Ideally, SHIF is not supposed to be equal but equitable, that’s the design of the contribution’s architecture and so, contributions are supposed to be progressive; those earning more should pay more because in the previous fund, you’d find those earning less paying more to access healthcare services.
There is controversy over the suggestion that defaulters and non-payers will not access government services. What’s the SHA position?
We need to be able to onboard everyone because that’s the way Universal Health Coverage (UHC) is supposed to work. In the past, we had voluntary contributors and contributions were erratic, sometimes only when a need arises. We cannot have that in the new fund. That is why we need a pool of funds and everyone in it. I know it sounds distasteful but what we need is input from people to tell us how else we can achieve UHC because without the numbers, the system will not work.
How long will it take for those in informal employment to be assessed?

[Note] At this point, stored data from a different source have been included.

(* ===== verification/_CoqProject ===== *)
-Q . S2P
Prelude.v
JsValue.v
Icons.v
Url.v
Async.v
Json.v
JsonSound.v
Weather.v
Response.v
Controller.v
Progress.v
Stored.v
Typing.v
RenderSafety.v
View.v
Refinement.v
SeqGuard.v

It will take a while, but this will be in a progressive manner. There is an automated testing tool that will be used to gauge the amount a particular household should pay. Contributions will kick in after regulations are done, and I am estimating that this will tentatively, be in March. On this new fund, we are not going to have an enhanced scheme—what is provided is standard and those who want enhanced benefits can do it through other forms such as private insurance. All these are modalities that we will discuss during the public participation.
Will contributors be limited to specific healthcare facilities?
No, we aim to make this like a digital superhighway where your data is shared across the board so that individuals can access healthcare in any part of the country.